Un service commémoratif annuel en hommage aux victimes est prévu plus tard dans la journée dans la ville de Minamata, préfecture de Kumamoto.

Cet anniversaire survient alors que de nombreuses victimes n'ont toujours pas reçu de secours complets, les groupes de malades appelant à une révision du système gouvernemental de reconnaissance des patients et les poursuites judiciaires intentées par les personnes exclues des mesures de secours se poursuivent.

Le ministre de l'Environnement, Hirotaka Ishihara, lors d'une visite à Minamata pour le service commémoratif, a rencontré jeudi des victimes qui ont exhorté le gouvernement à revoir le système de reconnaissance des patients et à faire davantage pour mettre fin à la discrimination et aux préjugés contre les personnes atteintes de la maladie.

Fin mars, les demandes de reconnaissance officielle des patients à Kumamoto et dans la préfecture voisine de Kagoshima s'élevaient à environ 33 000, mais seulement 2 284 personnes avaient été reconnues. Plus de 1 000 personnes attendaient toujours les résultats du dépistage.

La maladie de Minamata a été officiellement reconnue le 1er mai 1956, après qu'une autorité sanitaire locale a reçu un rapport d'un médecin faisant état de l'émergence d'une maladie inconnue. Le gouvernement japonais l'a reconnu comme une maladie causée par la pollution en 1968.

La maladie neurologique a été causée par de l'eau contaminée au mercure rejetée dans la mer par une usine chimique exploitée par Chisso Corp.

Les personnes ayant mangé des fruits de mer contaminés ont présenté des symptômes tels que la paralysie des mains et des pieds et des anomalies du champ visuel. La maladie provoque également des malformations congénitales.
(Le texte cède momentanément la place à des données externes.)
(** * Escrow engine of a2a-payments: a shallow embedding and its properties

    The JavaScript class [EscrowSystem] (escrow.js) keeps every escrow in
    one object [this.escrows] keyed by the escrow id, mutates the records in
    place and rewrites a JSON file after each successful transition.  The
    subclass [EscrowWithWebhooks] (escrow-webhooks.js) wraps each operation
    and reports it to a webhook manager.

    The embedding below follows the source method by method.  The object
    [this.escrows] is a finite map from strings to records; a method is a
    computation in a state-and-exception monad whose state survives a
    [throw], because JavaScript does not roll mutations back.  [Date.now()]
    and [crypto.randomBytes] are read from oracles carried by the state.

    JavaScript numbers that the engine only stores or compares (instants
    in milliseconds, minutes, amounts) are integers here; an argument that
    a caller may leave out is an [option], [None] standing for
    [undefined] or [null]. *)

From Stdlib Require Import ZArith.
From stdpp Require Import base option gmap strings list fin_maps.

Open Scope Z_scope.

(** ** Data model *)

(** The six values the field [state] takes. *)
Inductive EscrowState : Type :=
  | Pending | Funded | Locked | Released | Refunded | Disputed.

#[global] Instance EscrowState_eq_dec : EqDecision EscrowState.
Proof. solve_decision. Defined.

(** The text a template literal prints for a state. *)
Definition stateName (s : EscrowState) : string :=
  match s with
  | Pending => "pending" | Funded => "funded" | Locked => "locked"
  | Released => "released" | Refunded => "refunded" | Disputed => "disputed"
  end.

(** [escrow.conditions] as stored.  Each boolean is the truthiness of the
    stored property; a property that was never written ([undefined]) is
    falsy.  The keys [protocol] and [token], which no method of the engine
    reads, are left out. *)
Record Conditions : Type := mkConditions {
  requiresApproval : bool;
  requiresDelivery : bool;
  requiresArbiter : bool;
  requiresClientConfirmation : bool;
  autoRelease : bool;
  customConditions : list string
}.

(** The [conditions] object a caller hands to [create]: [None] is an
    absent key, [Some b] a key holding the boolean [b]. *)
Record ConditionsArg : Type := mkConditionsArg {
  argRequiresApproval : option bool;
  argRequiresDelivery : option bool;
  argRequiresArbiter : option bool;
  argRequiresClientConfirmation : option bool;
  argAutoRelease : option bool;
  argCustomConditions : option (list string)
}.

(** [escrow.timeline]; [None] is [null].  Instants are milliseconds. *)
Record Timeline : Type := mkTimeline {
  created : Z;
  funded : option Z;
  locked : option Z;
  released : option Z;
  refunded : option Z;
  disputed : option Z
}.

(** [escrow.deliveryProof] when it is not [null]. *)
Record DeliveryProof : Type := mkDeliveryProof {
  submittedBy : string;
  timestamp : Z;
  data : string;
  signature : option string
}.

(** The [proof] argument of [submitDelivery]; [None] is a missing key. *)
Record ProofArg : Type := mkProofArg {
  argSubmittedBy : option string;
  argData : string;
  argSignature : option string
}.

(** [escrow.disputeReason] when it is not [null].  The two strings are
    stored as they were passed, so either may be [undefined] ([None]). *)
Record DisputeReason : Type := mkDisputeReason {
  disputerId : option string;
  reason : option string;
  disputeTimestamp : Z
}.

(** [escrow.metadata]; [None] is a key never written. *)
Record Metadata : Type := mkMetadata {
  releaseReason : option string;
  refundReason : option string;
  arbiter : option string
}.

(** One escrow record.  [amount] is the number the caller passed; the
    engine stores it and never computes with it in the methods below. *)
Record Escrow : Type := mkEscrow {
  escrowId : string;
  payer : string;
  payee : string;
  amount : Z;
  purpose : string;
  conditions : Conditions;
  state : EscrowState;
  timeline : Timeline;
  timeout : option Z;
  approvals : list string;
  deliveryProof : option DeliveryProof;
  disputeReason : option DisputeReason;
  txHash : option string;
  metadata : Metadata
}.

(** The parameter object of [create]. *)
Record CreateParams : Type := mkCreateParams {
  paramPayer : string;
  paramPayee : string;
  paramAmount : Z;
  paramPurpose : string;
  paramConditions : option ConditionsArg;
  paramTimeoutMinutes : option Z
}.

(** What [this.webhookManager.emit] was called with.  Only the event of the
    wrapper's [dispute] is needed here. *)
Inductive Event : Type :=
  | EscrowDisputedEvent (eid epayer epayee : string) (eamount : Z)
      (edisputer ereason : option string) (edisputedAt : option Z).

(** The messages of the [Error] objects the engine throws.  The last six
    are the messages that print a state when the value looked up has no
    [state] at all. *)
Inductive Error : Type :=
  | EscrowNotFound
  | CannotFund (s : EscrowState)
  | CannotApprove (s : EscrowState)
  | CannotSubmitDelivery (s : EscrowState)
  | CannotRelease (s : EscrowState)
  | DeliveryProofRequired
  | CannotRefund (s : EscrowState)
  | CannotDispute (s : EscrowState)
  | NotInDisputedState
  | InvalidDisputeResolution (decision : string)
  | CannotFundUndefined
  | CannotApproveUndefined
  | CannotSubmitDeliveryUndefined
  | CannotReleaseUndefined
  | CannotRefundUndefined
  | CannotDisputeUndefined.

Definition message (e : Error) : string :=
  match e with
  | EscrowNotFound => "Escrow not found"
  | CannotFund s => "Cannot fund escrow in state: " +:+ stateName s
  | CannotApprove s => "Cannot approve escrow in state: " +:+ stateName s
  | CannotSubmitDelivery s =>
      "Cannot submit delivery for escrow in state: " +:+ stateName s
  | CannotRelease s => "Cannot release escrow in state: " +:+ stateName s
  | DeliveryProofRequired => "Delivery proof required before release"
  | CannotRefund s => "Cannot refund escrow in state: " +:+ stateName s
  | CannotDispute s => "Cannot dispute escrow in state: " +:+ stateName s
  | NotInDisputedState => "Escrow not in disputed state"
  | InvalidDisputeResolution d => "Invalid dispute resolution: " +:+ d
  | CannotFundUndefined => "Cannot fund escrow in state: undefined"
  | CannotApproveUndefined => "Cannot approve escrow in state: undefined"
  | CannotSubmitDeliveryUndefined =>
      "Cannot submit delivery for escrow in state: undefined"
  | CannotReleaseUndefined => "Cannot release escrow in state: undefined"
  | CannotRefundUndefined => "Cannot refund escrow in state: undefined"
  | CannotDisputeUndefined => "Cannot dispute escrow in state: undefined"
  end.
(** [_collect_plans_for_statements] yields an event only if its (query
    signature, plan signature) pair is absent from the seen-samples cache,
    and writes the pair to the cache as it yields the event, to stay for
    one time-to-live; hence, within one time-to-live window and as long as
    the cache has not reached its maximum size, the events yielded by a run
    of cycles carry pairwise distinct pairs, none of them a pair the cache
    held at the start. *)
Theorem one_event_per_pair_while_cached :
  (forall r qs hash statement plan w s res s',
      emit_sample r qs hash statement plan w s = (res, s') ->
      submitted s' = submitted s
      \/ exists ev i,
           submitted s' = submitted s ++ [ev]
           /\ db_query_signature ev = qs
           /\ Cache.contains (_seen_samples_cache s) (sample_pair ev)
                (monotonic (answers w i)) = false
           /\ forall t,
                (t <= monotonic (answers w (S i)) + Cache.ttl (_seen_samples_cache s))%Q ->
                Cache.contains (_seen_samples_cache s') (sample_pair ev) t = true)
  /\ (forall n w self,
        one_window w self ->
        seen_size (cycles n w self) < Cache.maxsize (_seen_samples_cache self) ->
        NoDup (map sample_pair (skipn (List.length (submitted self))
                                  (submitted (cycles n w self))))
        /\ forall ev,
             In ev (skipn (List.length (submitted self)) (submitted (cycles n w self))) ->
             ~ In (sample_pair ev) (seen_pairs self)).
Proof.
  split.
  - intros. eapply emit_sample_writes_pair; eauto.
  - intros. apply emitted_pairs_distinct; assumption.
Qed.

Lemma steady_window env (self : MySQLStatementSamples) :
  (0 <= Cache.ttl (_seen_samples_cache self))%Q ->
  Cache.entries (_seen_samples_cache self) = [] ->
  0 <= Cache.maxsize (_seen_samples_cache self) ->
  one_window (steady env) self.
Proof.
  intros Httl Hempty Hmax. unfold one_window, seen_pairs, seen_size. rewrite Hempty.
  split; [|split; [|split]].
  - intros i j. simpl. rewrite <- (Qplus_0_r (monotonic env)) at 1.
    apply Qplus_le_compat; [apply Qle_refl | exact Httl].
  - intros e [].
  - constructor.
  - simpl. exact Hmax.
Qed.
Lemma greedy_scan_spec used i :
  vsize used = k → 0 ≤ i < k →
  ∃ s, for_range (i + 1) k (match_scan odd d used i) (infinity, -1) = Some s
       ∧ gscan_inv used i k s.
Proof.
  intros Hu Hi. apply for_range_inv; [lia| |].
  - left. split; [done|]. split; [done|]. intros; lia.
  - intros j [best bestj] Hj Inv. unfold match_scan.
    destruct (vget_in_range used j) as [uj Huj]; [lia|]. rewrite Huj. simpl.
    destruct uj; simpl.
    { eexists. split; [done|]. destruct Inv as [(? & ? & H)|(? & ? & ? & H)]; simpl in *.
      - left. simpl. split; [done|]. split; [done|]. intros j' Hj'.
        destruct (decide (j' = j)) as [->|?]; [done|]. apply H. lia.
      - right. simpl. split; [lia|]. split; [done|]. split; [done|].
        intros j' oi oj x Hj' Hu'.
        destruct (decide (j' = j)) as [->|?]; [congruence|]. apply H; [lia|done]. }
    destruct (vget_in_range odd i) as [oi Hoi]; [done|].
    destruct (vget_in_range odd j) as [oj Hoj]; [fold k; lia|].
    rewrite Hoi, Hoj. simpl.
    destruct (mget_square d oi oj Hsq) as [dist Hdist];
      [apply Hodd; by eapply vget_elem_of..|].
    assert (finite dist = true) as Hfd.
    { eapply (Hfin oi oj); [by eapply vget_elem_of..|done]. }
    rewrite Hdist. simpl. destruct (dist <? best)%float eqn:Hlt.
    + eexists. split; [done|]. right. simpl. split; [lia|]. split; [done|].
      split; [by exists oi, oj|]. intros j' oi' oj' x Hj' Hu' Hoi' Hoj' Hx.
      destruct (decide (j' = j)) as [->|?].
      { assert (x = dist) as -> by congruence. lia. }
      destruct Inv as [(? & ? & H)|(? & ? & (oi2 & ob & ? & ? & Hb) & H)]; simpl in *.
      * rewrite H in Hu' by lia. done.
      * assert (oi2 = oi) as -> by congruence.
        assert (finite best = true) as Hfb.
        { eapply (Hfin oi ob); [by eapply vget_elem_of..|done]. }
        rewrite (ltb_exact _ _ Hfd Hfb) in Hlt. apply bool_decide_eq_true in Hlt.
        specialize (H j' oi' oj' x ltac:(lia) Hu' Hoi' Hoj' Hx). lia.
    + destruct Inv as [(? & ? & H)|(? & ? & (oi2 & ob & ? & ? & Hb) & H)]; simpl in *.
      * subst best. by rewrite (ltb_inf_finite _ Hfd) in Hlt.
      * eexists. split; [done|]. right. simpl. split; [lia|]. split; [done|].
        split; [by exists oi2, ob|]. intros j' oi' oj' x Hj' Hu' Hoi' Hoj' Hx.
        destruct (decide (j' = j)) as [->|?]; [|apply (H j' oi' oj'); [lia|done..]].
        assert (oi2 = oi) as -> by congruence.
        assert (finite best = true) as Hfb.
        { eapply (Hfin oi ob); [by eapply vget_elem_of..|done]. }
        rewrite (ltb_exact _ _ Hfd Hfb) in Hlt. apply bool_decide_eq_false in Hlt.
        assert (oi' = oi) as -> by congruence. assert (oj' = oj) as -> by congruence.
        assert (x = dist) as -> by congruence. lia.
Qed.
Definition createBootcamp : Controller := fun req =>
  let body := set_field "user" (id (user req)) (body req) in
  publishedBootcamp <- Bootcamp_findOne (id (user req)) ;;
  if is_some publishedBootcamp && negb (String.eqb (role (user req)) "admin") then
    next (ErrorResponse
            (MStr ("The user with ID " ++ id (user req)
                   ++ " has already published a bootcamp")) (Some 400))
  else
    bootcamp <- Bootcamp_create body ;;
    respond 201 (JObj [("sucess", JBool true); ("data", Bootcamp.toJSON bootcamp)]).

Definition updateBootcamp : Controller := fun req =>
  bootcamp <- Bootcamp_findById (params_id req) ;;
  match bootcamp with
  | None =>
      next (ErrorResponse
              (MStr ("Bootcamp not found with the id of " ++ params_id req)) (Some 404))
  | Some bootcamp =>
      if negb (String.eqb (Bootcamp.user bootcamp) (id (user req)))
         && negb (String.eqb (role (user req)) "admin")
      then
        next (ErrorResponse
                (MStr ("User " ++ params_id req
                       ++ " is not authorized to update this bootcamp")) (Some 401))
      else
        bootcamp <- Bootcamp_findByIdAndUpdate true (params_id req) (body req) ;;
        respond 200 (JObj [("success", JBool true);
                           ("data", nullable Bootcamp.toJSON bootcamp)])
  end.

(** The owner test compares with the string literal ['req.user.id']. *)
Definition deleteBootcamp : Controller := fun req =>
  bootcamp <- Bootcamp_findById (params_id req) ;;
  match bootcamp with
  | None =>
      next (ErrorResponse
              (MStr ("Bootcamp not found with the id of " ++ params_id req)) (Some 404))
  | Some bootcamp =>
      if negb (String.eqb (Bootcamp.user bootcamp) "req.user.id")
         && negb (String.eqb (role (user req)) "admin")
      then
        next (ErrorResponse
                (MStr ("User " ++ params_id req
                       ++ " is not authorized to delete this bootcamp")) (Some 401))
      else
        _ <- Bootcamp_remove bootcamp ;;
        respond 200 (JObj [("success", JBool true); ("data", JObj [])])
  end.

Definition earthRadius : Z := 6963.

Definition getBootcampsInRadius : Controller := fun req =>
  let zipcode := params_zipcode req in
  let distance := params_distance req in
  loc <- call (geocode sys zipcode) ;;
  match loc with
  | [] => throw (TypeError "Cannot read property 'latitude' of undefined")
  | loc0 :: _ =>
      let lat := latitude loc0 in
      let lng := longitude loc0 in
      let radius := div sys (toNumber sys distance) (ofZ sys earthRadius) in
      bootcamps <- await bootcamps
                     (fun bs => Return (filter (centerSphere sys lng lat radius) bs)) ;;
      respond 200 (JObj [("success", JBool true);
                         ("count", count bootcamps);
                         ("data", JArr (map Bootcamp.toJSON bootcamps))])
  end.

(** [file.size > process.env.MAX_FILE_UPLOAD]: false when the variable is
    unset or is not a number. *)
Definition too_large (size : Z) : bool :=
  match MAX_FILE_UPLOAD sys with
  | Some m => Z.ltb m size
  | None => false
  end.

(** The callback of [file.mv] is run in sequence: with the error of the
    move, or after the file is written. *)
Definition bootcampPhotoUpload : Controller := fun req =>
  bootcamp <- Bootcamp_findById (params_id req) ;;
  match bootcamp with
  | None =>
      next (ErrorResponse
              (MStr ("Bootcamp not found with the id of " ++ params_id req)) (Some 404))
  | Some bootcamp =>
      match files req with
      | None => next (ErrorResponse (MStr "Please upload a file") (Some 400))
      | Some files =>
          match lookup "file" files with
          | None => throw (TypeError "Cannot read property 'mimetype' of undefined")
          | Some file =>
              if negb (String.prefix "image" (File.mimetype file)) then
                next (ErrorResponse (MStr "Please upload an image file.") (Some 400))
              else if too_large (File.size file) then
                next (ErrorResponse
                        (MStr ("Please upload an image less than "
                               ++ MAX_FILE_UPLOAD_text sys)) (Some 400))
              else
                let file := File.set_name file
                              ("photo_" ++ Bootcamp._id bootcamp
                               ++ ext sys (File.name file)) in
                let path := FILE_UPLOAD_PATH sys ++ "/" ++ File.name file in
                match mv sys file path with
                | Some err =>
                    next (ErrorResponse (MStr "Problem with file upload") (Some 500))
                | None =>
                    _ <- modify (fun w => write_file w path file) ;;
                    _ <- Bootcamp_findByIdAndUpdate false (params_id req)
                           [("photo", File.name file)] ;;
                    respond 200 (JObj [("sucess", JBool true);
                                       ("data", JStr (File.name file))])
                end
          end
      end
  end.
(** ** One record per key, whatever the requests *)

Lemma wf_serve (db : database) (r : request) : wf db -> wf (serve db r).
Proof.
  intros Hwf. destruct r as [now req | now qk hk | qk hk qr br]; simpl.
  - now apply wf_submit.
  - destruct (clear_all_unchanged_or_cleared db now qk hk) as [-> | ->];
      [exact Hwf | apply wf_clear].
  - destruct (clear_student_unchanged_or_deleted db qk hk qr br)
      as [-> | (k & ->)]; [exact Hwf | now apply wf_delete].
Qed.

(** Uniqueness: in a store with one record per key, any run of submissions
    and administrative deletions leaves one record per key: no key ever has
    two rows. *)
Theorem one_record_per_key (db : database) (rs : list request) (k : string) :
  wf db ->
  wf (serve_all db rs) /\
  (List.length (filter (has_key k) (tournament_scores (serve_all db rs))) <= 1)%nat.
Proof.
  intros Hwf.
  assert (wf (serve_all db rs)) as H.
  { revert db Hwf. induction rs as [|r rs IH]; intros db Hwf; [exact Hwf|].
    apply IH. now apply wf_serve. }
  split; [exact H | now apply one_row_per_key].
Qed.

(** A submission adds one row when it is accepted and its key is new, and
    otherwise leaves the number of rows as it was. *)
Theorem submission_adds_at_most_one_record (db : database) (now : Z)
    (req : submit_request) :
  List.length (tournament_scores (fst (submit_score db now req)))
  = (List.length (tournament_scores db)
     + match accepted req with
       | Some (k, _) => match lookup k db with None => 1 | Some _ => 0 end
       | None => 0
       end)%nat.
Proof.
  rewrite submit_rows. destruct (accepted req) as [[k s]|]; [|lia].
  unfold lookup.
  destruct (existsb (has_key k) (tournament_scores db)) eqn:Ex; simpl.
  - rewrite length_map.
    destruct (find (has_key k) (tournament_scores db)) eqn:Ef; [lia|].
    apply existsb_find_none in Ef. congruence.
  - apply existsb_find_none in Ex. rewrite Ex, length_app. simpl. lia.
Qed.

(** ** What a submission leaves alone, and what it always renews *)

(** A submission changes no record but the one of its own key. *)
Theorem submission_leaves_other_records (db : database) (now : Z)
    (req : submit_request) (k' : string) :
  registrationNumber (req_body req) <> Val k' ->
  lookup k' (fst (submit_score db now req)) = lookup k' db.
Proof.
  intros Hne. destruct (accepted req) as [[k s]|] eqn:Ea.
  - destruct (submit_accepted db now req k s Ea) as (_ & _ & _ & Hother).
    apply Hother. intros ->.
    apply accepted_fields in Ea as (Hk & _). contradiction.
  - now destruct (submit_rejected db now req Ea) as (-> & _).
Qed.

(** Every accepted submission, whether it improves the score or not, stamps
    the record of its key with the time, the name, the address and the
    session of this submission, and a record that existed keeps its row id
    and its key. *)
Theorem submission_renews_the_record (db : database) (now : Z)
    (req : submit_request) (k : string) (s : Z) :
  accepted req = Some (k, s) ->
  exists r,
    lookup k (fst (submit_score db now req)) = Some r /\
    registration_number r = k /\
    completion_time r = now /\
    student_name r = Some (or_default (studentName (req_body req)) "Anonymous") /\
    ip_address r = bind (js_or (ip req) (remoteAddress req)) /\
    session_id r = bind (sessionId (req_body req)) /\
    (forall r0, lookup k db = Some r0 -> id r = id r0).
Proof.
  intros Ha. destruct (submit_accepted db now req k s Ha) as (_ & _ & Hl & _).
  exists (merged_row db now req k s). split; [exact Hl|].
  rewrite merged_row_cases.
  destruct (lookup k db) as [r0|] eqn:E; simpl.
  - apply find_some in E as (_ & Hk). apply has_key_true in Hk.
    repeat split; try assumption. now intros ? [= ->].
  - repeat split. discriminate.
Qed.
Les patients reconnus ont droit à des prestations, notamment un paiement forfaitaire de 10 millions de yens (64 000 dollars) ou plus et des frais médicaux, en vertu de la loi sur l'indemnisation des dommages sanitaires liés à la pollution. Mais de nombreuses demandes ont été rejetées depuis que le gouvernement a resserré les critères de reconnaissance en 1977.

Le gouvernement a introduit des mesures d'aide pour les malades non reconnus en 1995 et 2009, notamment des paiements forfaitaires, bien que d'un montant bien inférieur à celui des patients officiellement reconnus. Les poursuites intentées par des personnes exclues des mesures en raison de facteurs tels que leur lieu de résidence se poursuivent.

Avant de rencontrer des groupes de victimes, Ishihara a visité des centres de soutien pour les malades à Minamata. Lors d'une réunion avec le ministre dans l'un des établissements, Shinobu Sakamoto, 69 ans, qui a développé la maladie de Minamata suite à une exposition maternelle, a déclaré : « La maladie de Minamata n'est pas terminée. Je m'inquiète de savoir comment je pourrai continuer à vivre » sans un soutien public suffisant.

En réponse, Ishihara a déclaré que le gouvernement s'efforcerait de fournir une aide médicale et sociale.